About this task ▸ Go through the following data and transcribe exactly the stretch of lines from the one holding "apply outcome_fail; [apply" to the one holding "unfold alloc_inode; cbn [nodes fresh mem].", both included.

Saved data entries:
::::::

Lemma walk_outcome fuel : forall path links i hp roots c,
  at_place hp roots i c -> path <> [] -> Z.of_nat (length path) < 1073741823 ->
  1 <= links -> links * 4096 + Z.of_nat (length path) < Z.of_nat fuel ->
  outcome R hp roots (lookup_path fuel rootc path links c) (walk fuel r path links i hp).
Proof.
  induction fuel as [|fuel IH]; intros path links i hp roots c Hpl Hne Hlen Hl Hf; [lia|].
  cbn [walk lookup_path]; destruct (next_name path) as [[name next]|] eqn:En; [|now apply next_name_some in En].
  destruct (next_name_spec _ _ _ En) as [_ Hnext].
  set (cont := fun (j : nat) (hp : heap P) =>
    match next with Some p => walk fuel r p links j hp | None => Some (Some j, hp) end).
  set (scont := fun (c : list (info P)) =>
    match next with Some p => lookup_path fuel rootc p links c | None => Some (Some c) end).
  assert (Hcont : forall hp2 j c2, at_place hp2 roots j c2 -> frame hp hp2 roots ->
    outcome R hp roots (scont c2) (cont j hp2)).
  { intros hp2 j c2 Hpl2 Fr; apply (outcome_step R hp hp2); [done|]; subst cont scont; cbn beta.
    destruct next as [p|].
    - destruct (Hnext p eq_refl); apply IH; auto; lia.
    - destruct Hpl2 as [H1 H2 H3 H4 H5 H6]; exists (Some j), hp2.
      split; [done|split; [done|split; [done|split; [apply no_frame_change|]]]].
      intros HR; split; [auto|]; exists (Some c2); eauto. }
  destruct name as [name|].
  2: { destruct (at_place_root hp roots i c Hpl) as (hp1 & hp2 & -> & -> & Hpl2 & Fr); now apply Hcont. }
  destruct (bool_decide (name = [46])); [apply Hcont; auto using no_frame_change|].
  destruct (at_place_node hp roots i c Hpl) as (n & Hn & Hhead).
  destruct (bool_decide (name = [46; 46])).
  { rewrite Hn; destruct (parent n) as [p|] eqn:Ep.
    - assert (Hp : is_Some (nodes hp !! p)) by (apply (n_parent _ _ _ _ (h_nodes _ _ (w_ok _ _ _ _ Hpl) i n Hn)); done).
      destruct (at_place_swap hp roots i p c (match c with _ :: (_ :: _) as up => up | _ => c end) Hpl Hp)
        as (hp1 & hp2 & -> & -> & Hpl2 & Fr); [|now apply Hcont].
      intros HR; pose proof (w_chain _ _ _ _ Hpl HR) as Hc; destruct c as [|x c]; [discriminate Hc|].
      destruct Hc as (k & n' & [= <-] & Hn' & <- & Hc); rewrite Hn in Hn'; injection Hn' as <-; rewrite Ep in Hc.
      destruct c as [|y c]; [discriminate Hc|exact Hc].
    - apply Hcont; [|apply no_frame_change]; destruct Hpl as [H1 H2 H3 H4 H5 H6]; split; auto.
      intros HR; specialize (H6 HR); destruct c as [|x c]; [done|].
      pose proof H6 as (k & n' & [= <-] & Hn' & <- & Hc); rewrite Hn in Hn'; injection Hn' as <-; rewrite Ep in Hc.
      destruct c as [|y c]; [exact H6|]; destruct Hc as (? & ? & [=] & _). }
  rewrite Hn; cbn zeta; fold cont scont.
  assert (Hfail : forall hp2 j c2 spec, at_place hp2 roots j c2 -> frame hp hp2 roots -> (R -> spec = Some None) ->
    outcome R hp roots spec (let* hp := put_inode (Some j) hp2 in Some (None, hp))).
  { intros hp2 j c2 spec Hpl2 Fr Hspec; apply (outcome_step R hp hp2); [done|].
    apply outcome_fail; [apply Hpl2|apply Hpl2|]; intros HR; split; [now apply (w_mem _ _ _ _ Hpl2)|auto]. }
  assert (Hspec : R -> exists c', c = v_info n :: c') by exact Hhead.
  destruct (iget name (i_data (v_info n))) as [e|] eqn:Ei.
  2: { apply (Hfail hp i c); [done|apply no_frame_change|].
       intros HR; destruct (Hspec HR) as [c' ->]; cbn [head]; now rewrite Ei. }
  unfold alloc_inode; cbn [nodes fresh mem].
  destruct (Mem.malloc (mem hp)) as [ok m] eqn:Em; rewrite insert_insert_eq.
  set (inf := Info (if ok then Some name else None) (e_mode e) (e_size e) (e_data e)).
  assert (Hm : R -> ok = true /\ Mem.reliable m).
  { intros HR; now apply (Mem.malloc_reliable (mem hp)), Em; apply (w_mem _ _ _ _ Hpl). }
  destruct (at_place_new hp roots i c inf m Hpl ltac:(intros HR; now apply Hm)) as (Hnew & Fr & Hci & Hsi).
  set (hp1 := Heap (<[fresh hp := Vnode inf (Some i) 1]> (nodes hp)) (S (fresh hp)) m) in *.
  apply (outcome_spec R) with
    (if is_lnk (e_mode e) then
       match readlink with
       | None => Some None
       | Some readlink =>
           if (links - 1 =? 0) || (MAX_SYMLINK_BUF <? link_len (e_size e) next) then Some None
           else match readlink (e_data e) with
                | [] => Some None
                | target => lookup_path fuel rootc (link_path target next) (links - 1) c
                end
       end
     else if (match next with Some _ => true | None => false end) && negb (is_dir (e_mode e))
     then Some None
     else scont (inf :: c)).
  { intros HR; destruct (Hspec HR) as [c' ->]; cbn [head]; rewrite Ei; subst inf.
    destruct (Hm HR) as [-> _]; reflexivity. }
  destruct (is_lnk (e_mode e)) eqn:El.
  - destruct (link_ok _ _ _ Ei El) as [Hsize Hrl]; destruct readlink as [rl|]; [|now apply (Hfail hp1 (fresh hp) (inf :: c))].
    specialize (Hrl rl eq_refl).
    destruct ((links - 1 =? 0) || (MAX_SYMLINK_BUF <? link_len (e_size e) next)) eqn:Ec;
      [now apply (Hfail hp1 (fresh hp) (inf :: c))|]; bools.
    change (mem hp1) with m; destruct (Mem.malloc m) as [ok2 m2] eqn:Em2.
    assert (Hm2 : R -> ok2 = true /\ Mem.reliable m2).
    { intros HR; now apply (Mem.malloc_reliable m), Em2; apply Hm. }
    assert (Hpl2 : at_place (set_mem m2 hp1) roots (fresh hp) (inf :: c)).
    { destruct Hnew as [H1 H2 H3 H4 H5 H6]; split; auto; intros HR; now apply Hm2. }
    destruct ok2; cbn [negb].
    2: { apply (Hfail _ _ _ _ Hpl2 Fr); intros HR; now destruct (Hm2 HR). }
    destruct (rl (e_data e)) as [|t0 target] eqn:Et; [now apply (Hfail _ _ _ _ Hpl2 Fr)|].
    set (T := t0 :: target) in *.
    pose proof (link_path_length T next) as Hlp.
    assert (Hnl : forall p, next = Some p -> Z.of_nat (length p) < 1073741823)
      by (intros p Hp; destruct (Hnext p Hp); lia).
    rewrite (link_len_small _ _ Hsize Hnl) in *; unfold MAX_SYMLINK_BUF in *.
    rewrite (proj2 (Z.ltb_ge _ _)) by lia.
    assert (Hback : exists hp3 hp4, get_inode i (set_mem m2 hp1) = Some hp3 /\ put_inode (Some (fresh hp)) hp3 = Some hp4 /\
      at_place hp4 roots i c /\ frame hp hp4 roots).
    { destruct (at_place_swap (set_mem m2 hp1) roots (fresh hp) i (inf :: c) c Hpl2 Hsi Hci)
        as (hp3 & hp4 & E3 & E4 & Hpl4 & Fr4).
      exists hp3, hp4; split; [done|split; [done|split; [done|]]]; intros k c' Hk Hc'; now apply Fr4, Fr. }
    destruct Hback as (hp3 & hp4 & -> & -> & Hpl4 & Fr4); apply (outcome_step R hp hp4); [done|].
    apply IH; [done|subst T; destruct next; done|lia|lia|lia].
  - destruct ((match next with Some _ => true | None => false end) && negb (is_dir (e_mode e)));
      [now apply (Hfail hp1 (fresh hp) (inf :: c))|now apply Hcont].
Qed.
End walk.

::::::

Task output ▸
    apply outcome_fail; [apply Hpl2|apply Hpl2|]; intros HR; split; [now apply (w_mem _ _ _ _ Hpl2)|auto]. }
  assert (Hspec : R -> exists c', c = v_info n :: c') by exact Hhead.
  destruct (iget name (i_data (v_info n))) as [e|] eqn:Ei.
  2: { apply (Hfail hp i c); [done|apply no_frame_change|].
       intros HR; destruct (Hspec HR) as [c' ->]; cbn [head]; now rewrite Ei. }
  unfold alloc_inode; cbn [nodes fresh mem].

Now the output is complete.